### Task description
The expected output is the complete data, reproduced exactly.

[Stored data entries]

◇ ◇ ◇

Lemma write_data_Ok nr b s s' :
  write_data nr b s = (Ok tt, s') →
  ∃ d', write_at b (block_offset nr) (device s) = (Ok tt, d') ∧
    s' = set_data_cache (<[nr := b]> (data_cache s)) (set_device d' s).
Proof.
  unfold write_data. intros ([] & s1 & H1 & H2)%M_bind_Ok_inv. apply on_device_Ok in H1 as (d' & Hw & ->).
  exists d'. split; [done|]. by injection H2 as <-.
Qed.

(** A chain written since [s0], in blocks taken past its high-water mark. *)
Record chain_state (s0 s : BlockStore D) (head : Z) (cs : list (Z * list Z)) : Prop := {
  cs_chain : chain_at (device s) head cs;
  cs_blocks : Forall (λ c, next_block_nr s0 ≤ c.1 < next_block_nr s) cs;
  cs_nodup : NoDup (fst <$> cs);
  cs_next : next_block_nr s = next_block_nr s0 + Z.of_nat (length cs);
  cs_free : free_list s = free_list s0;
  cs_nodes : node_cache s = node_cache s0;
  cs_dev k : block_ok k → k < next_block_nr s0 → same_bytes k (device s0) (device s);
  cs_data k : k < next_block_nr s0 → data_cache s !! k = data_cache s0 !! k;
}.

Lemma persist_chunk_ok s0 s s' head chain cs chunk r :
  chain_state s0 s head cs → 0 < next_block_nr s0 → next_block_nr s < 2 ^ 52 - 1 →
  (length chunk ≤ FREE_CHAIN_ENTRIES)%nat → Forall (in_width 64) chunk →
  persist_chunk (head, chain) chunk s = (Ok r, s') →
  r = (next_block_nr s, chain ++ [next_block_nr s]) ∧
  chain_state s0 s' (next_block_nr s) ((next_block_nr s, chunk) :: cs).
Proof using All.
  intros [Hch Hb Hd Hn Hf Hc Hdev Hda] Hpos Hmax Hl Hw E. unfold persist_chunk in E. set (nr := next_block_nr s) in *.
  assert (u64 (nr + 1) = nr + 1) as Eu by (apply wrap_small; unfold in_width; lia).
  apply M_bind_Ok_inv in E as (? & ? & E0 & E). injection E0 as <- <-.
  apply M_bind_Ok_inv in E as (? & ? & E0 & E). injection E0 as <- <-. fold nr in E. rewrite Eu in E.
  apply M_bind_Ok_inv in E as (buf & ? & E0 & E). unfold lift in E0. rewrite encode_chain_ok in E0 by done.
  injection E0 as <- <-.
  apply M_bind_Ok_inv in E as ([] & s1 & E0 & E). apply write_data_Ok in E0 as (d' & Hwr & ->).
  injection E as <- <-. cbn [set_next_block_nr device] in Hwr. rewrite Forall_forall in Hb.
  assert (∀ k, block_ok k → k < nr → same_bytes k (device s) d') as Hsame.
  { intros k Hk Hlt. apply (write_same_bytes k nr (chain_block head chunk));
      [done|unfold block_ok; lia|lia|by apply length_chain_block|done]. }
  split; [done|]. split; cbn [set_data_cache set_device set_next_block_nr next_block_nr device free_list node_cache data_cache].
  - cbn [chain_at]. split_and!; [done|lia|done|done|]. exists head. split_and!.
    + eapply chain_at_head; [|exact Hch]. apply Forall_forall. intros c Hin. specialize (Hb c Hin). unfold in_width. lia.
    + pose proof (read_write_same _ _ _ _ (block_offset_nonneg nr) Hwr) as Hr. by rewrite length_chain_block in Hr.
    + eapply (chain_at_same (device s) d' head cs); [|done]. apply Forall_forall. intros c Hin. specialize (Hb c Hin).
      apply Hsame; [unfold block_ok|]; lia.
  - apply Forall_cons. cbn [fst]. split; [lia|]. apply Forall_forall. intros c Hin. specialize (Hb c Hin). lia.
  - cbn [fmap list_fmap fst]. constructor; [|done]. intros (c & Ec & Hin)%list_elem_of_fmap. specialize (Hb c Hin). lia.
  - cbn [length]. lia.
  - done.
  - done.
  - intros k Hk Hlt. etransitivity; [by apply Hdev|]. apply Hsame; [done|lia].
  - intros k Hlt. rewrite lookup_insert_ne by lia. by apply Hda.
Qed.

Lemma persist_chunks_ok s0 s s' head chain cs chs r :
  chain_state s0 s head cs → 0 < next_block_nr s0 → next_block_nr s + Z.of_nat (length chs) < 2 ^ 52 - 1 →
  Forall (λ c, (length c ≤ FREE_CHAIN_ENTRIES)%nat ∧ Forall (in_width 64) c) chs →
  foldM persist_chunk (head, chain) chs s = (Ok r, s') →
  ∃ cs', chain_state s0 s' r.1 (cs' ++ cs) ∧ r.2 = chain ++ reverse (fst <$> cs') ∧ snd <$> cs' = reverse chs.
Proof using All.
  intros Hs Hpos. revert s head chain cs Hs. induction chs as [|c chs IH]; intros s head chain cs Hs Hmax Hw E; cbn [foldM] in E.
  { injection E as <- <-. exists []. cbn. by rewrite app_nil_r. }
  apply Forall_cons in Hw as [[Hl Hwc] Hw]. cbn [length] in Hmax.
  apply M_bind_Ok_inv in E as ([h1 ch1] & s1 & E1 & E2).
  apply (persist_chunk_ok s0 s s1 head chain cs c) in E1 as ([= -> ->] & Hs1); [|done|done|lia|done|done].
  pose proof (cs_next _ _ _ _ Hs) as Hn. pose proof (cs_next _ _ _ _ Hs1) as Hn1. cbn [length] in Hn1.
  destruct (IH s1 _ _ _ Hs1 ltac:(lia) Hw E2) as (cs' & Hs' & Hr2 & Hsnd).
  exists (cs' ++ [(next_block_nr s, c)]). rewrite <- app_assoc. split_and!; [done| |].
  - by rewrite Hr2, fmap_app, reverse_app, <- app_assoc.
  - by rewrite fmap_app, Hsnd, reverse_cons.
Qed.
End chain.

Lemma chunks_fuel_ok {A} (k fuel : nat) (l : list A) :
  (0 < k)%nat → (length l ≤ fuel)%nat →
  concat (chunks_fuel fuel k l) = l ∧ Forall (λ c, (length c ≤ k)%nat ∧ c ⊆+ l) (chunks_fuel fuel k l) ∧
  (length (chunks_fuel fuel k l) ≤ length l)%nat.
Proof.
  intros Hk. revert l. induction fuel as [|fuel IH]; intros [|x l] Hl; cbn [length] in Hl;
    try (cbn; split_and!; [done|constructor|lia]); [lia|].
  cbn [chunks_fuel]. set (m := x :: l) in *.
  destruct (IH (drop k m)) as (H1 & H2 & H3); [rewrite length_drop; subst m; cbn [length]; lia|].
  split_and!.
  - cbn [concat]. by rewrite H1, take_drop.
  - constructor; [split; [rewrite length_take; lia|apply sublist_submseteq, sublist_take]|].
    eapply Forall_impl; [exact H2|]. intros c [? Hc]. split; [done|].
    etrans; [exact Hc|]. apply sublist_submseteq, sublist_drop.
  - cbn [length]. rewrite length_drop in H3. subst m. cbn [length] in *. lia.
Qed.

◇ ◇ ◇

### Answer section
Lemma write_data_Ok nr b s s' :
  write_data nr b s = (Ok tt, s') →
  ∃ d', write_at b (block_offset nr) (device s) = (Ok tt, d') ∧
    s' = set_data_cache (<[nr := b]> (data_cache s)) (set_device d' s).
Proof.
  unfold write_data. intros ([] & s1 & H1 & H2)%M_bind_Ok_inv. apply on_device_Ok in H1 as (d' & Hw & ->).
  exists d'. split; [done|]. by injection H2 as <-.
Qed.

(** A chain written since [s0], in blocks taken past its high-water mark. *)
Record chain_state (s0 s : BlockStore D) (head : Z) (cs : list (Z * list Z)) : Prop := {
  cs_chain : chain_at (device s) head cs;
  cs_blocks : Forall (λ c, next_block_nr s0 ≤ c.1 < next_block_nr s) cs;
  cs_nodup : NoDup (fst <$> cs);
  cs_next : next_block_nr s = next_block_nr s0 + Z.of_nat (length cs);
  cs_free : free_list s = free_list s0;
  cs_nodes : node_cache s = node_cache s0;
  cs_dev k : block_ok k → k < next_block_nr s0 → same_bytes k (device s0) (device s);
  cs_data k : k < next_block_nr s0 → data_cache s !! k = data_cache s0 !! k;
}.

Lemma persist_chunk_ok s0 s s' head chain cs chunk r :
  chain_state s0 s head cs → 0 < next_block_nr s0 → next_block_nr s < 2 ^ 52 - 1 →
  (length chunk ≤ FREE_CHAIN_ENTRIES)%nat → Forall (in_width 64) chunk →
  persist_chunk (head, chain) chunk s = (Ok r, s') →
  r = (next_block_nr s, chain ++ [next_block_nr s]) ∧
  chain_state s0 s' (next_block_nr s) ((next_block_nr s, chunk) :: cs).
Proof using All.
  intros [Hch Hb Hd Hn Hf Hc Hdev Hda] Hpos Hmax Hl Hw E. unfold persist_chunk in E. set (nr := next_block_nr s) in *.
  assert (u64 (nr + 1) = nr + 1) as Eu by (apply wrap_small; unfold in_width; lia).
  apply M_bind_Ok_inv in E as (? & ? & E0 & E). injection E0 as <- <-.
  apply M_bind_Ok_inv in E as (? & ? & E0 & E). injection E0 as <- <-. fold nr in E. rewrite Eu in E.
  apply M_bind_Ok_inv in E as (buf & ? & E0 & E). unfold lift in E0. rewrite encode_chain_ok in E0 by done.
  injection E0 as <- <-.
  apply M_bind_Ok_inv in E as ([] & s1 & E0 & E). apply write_data_Ok in E0 as (d' & Hwr & ->).
  injection E as <- <-. cbn [set_next_block_nr device] in Hwr. rewrite Forall_forall in Hb.
  assert (∀ k, block_ok k → k < nr → same_bytes k (device s) d') as Hsame.
  { intros k Hk Hlt. apply (write_same_bytes k nr (chain_block head chunk));
      [done|unfold block_ok; lia|lia|by apply length_chain_block|done]. }
  split; [done|]. split; cbn [set_data_cache set_device set_next_block_nr next_block_nr device free_list node_cache data_cache].
  - cbn [chain_at]. split_and!; [done|lia|done|done|]. exists head. split_and!.
    + eapply chain_at_head; [|exact Hch]. apply Forall_forall. intros c Hin. specialize (Hb c Hin). unfold in_width. lia.
    + pose proof (read_write_same _ _ _ _ (block_offset_nonneg nr) Hwr) as Hr. by rewrite length_chain_block in Hr.
    + eapply (chain_at_same (device s) d' head cs); [|done]. apply Forall_forall. intros c Hin. specialize (Hb c Hin).
      apply Hsame; [unfold block_ok|]; lia.
  - apply Forall_cons. cbn [fst]. split; [lia|]. apply Forall_forall. intros c Hin. specialize (Hb c Hin). lia.
  - cbn [fmap list_fmap fst]. constructor; [|done]. intros (c & Ec & Hin)%list_elem_of_fmap. specialize (Hb c Hin). lia.
  - cbn [length]. lia.
  - done.
  - done.
  - intros k Hk Hlt. etransitivity; [by apply Hdev|]. apply Hsame; [done|lia].
  - intros k Hlt. rewrite lookup_insert_ne by lia. by apply Hda.
Qed.

Lemma persist_chunks_ok s0 s s' head chain cs chs r :
  chain_state s0 s head cs → 0 < next_block_nr s0 → next_block_nr s + Z.of_nat (length chs) < 2 ^ 52 - 1 →
  Forall (λ c, (length c ≤ FREE_CHAIN_ENTRIES)%nat ∧ Forall (in_width 64) c) chs →
  foldM persist_chunk (head, chain) chs s = (Ok r, s') →
  ∃ cs', chain_state s0 s' r.1 (cs' ++ cs) ∧ r.2 = chain ++ reverse (fst <$> cs') ∧ snd <$> cs' = reverse chs.
Proof using All.
  intros Hs Hpos. revert s head chain cs Hs. induction chs as [|c chs IH]; intros s head chain cs Hs Hmax Hw E; cbn [foldM] in E.
  { injection E as <- <-. exists []. cbn. by rewrite app_nil_r. }
  apply Forall_cons in Hw as [[Hl Hwc] Hw]. cbn [length] in Hmax.
  apply M_bind_Ok_inv in E as ([h1 ch1] & s1 & E1 & E2).
  apply (persist_chunk_ok s0 s s1 head chain cs c) in E1 as ([= -> ->] & Hs1); [|done|done|lia|done|done].
  pose proof (cs_next _ _ _ _ Hs) as Hn. pose proof (cs_next _ _ _ _ Hs1) as Hn1. cbn [length] in Hn1.
  destruct (IH s1 _ _ _ Hs1 ltac:(lia) Hw E2) as (cs' & Hs' & Hr2 & Hsnd).
  exists (cs' ++ [(next_block_nr s, c)]). rewrite <- app_assoc. split_and!; [done| |].
  - by rewrite Hr2, fmap_app, reverse_app, <- app_assoc.
  - by rewrite fmap_app, Hsnd, reverse_cons.
Qed.
End chain.

Lemma chunks_fuel_ok {A} (k fuel : nat) (l : list A) :
  (0 < k)%nat → (length l ≤ fuel)%nat →
  concat (chunks_fuel fuel k l) = l ∧ Forall (λ c, (length c ≤ k)%nat ∧ c ⊆+ l) (chunks_fuel fuel k l) ∧
  (length (chunks_fuel fuel k l) ≤ length l)%nat.
Proof.
  intros Hk. revert l. induction fuel as [|fuel IH]; intros [|x l] Hl; cbn [length] in Hl;
    try (cbn; split_and!; [done|constructor|lia]); [lia|].
  cbn [chunks_fuel]. set (m := x :: l) in *.
  destruct (IH (drop k m)) as (H1 & H2 & H3); [rewrite length_drop; subst m; cbn [length]; lia|].
  split_and!.
  - cbn [concat]. by rewrite H1, take_drop.
  - constructor; [split; [rewrite length_take; lia|apply sublist_submseteq, sublist_take]|].
    eapply Forall_impl; [exact H2|]. intros c [? Hc]. split; [done|].
    etrans; [exact Hc|]. apply sublist_submseteq, sublist_drop.
  - cbn [length]. rewrite length_drop in H3. subst m. cbn [length] in *. lia.
Qed.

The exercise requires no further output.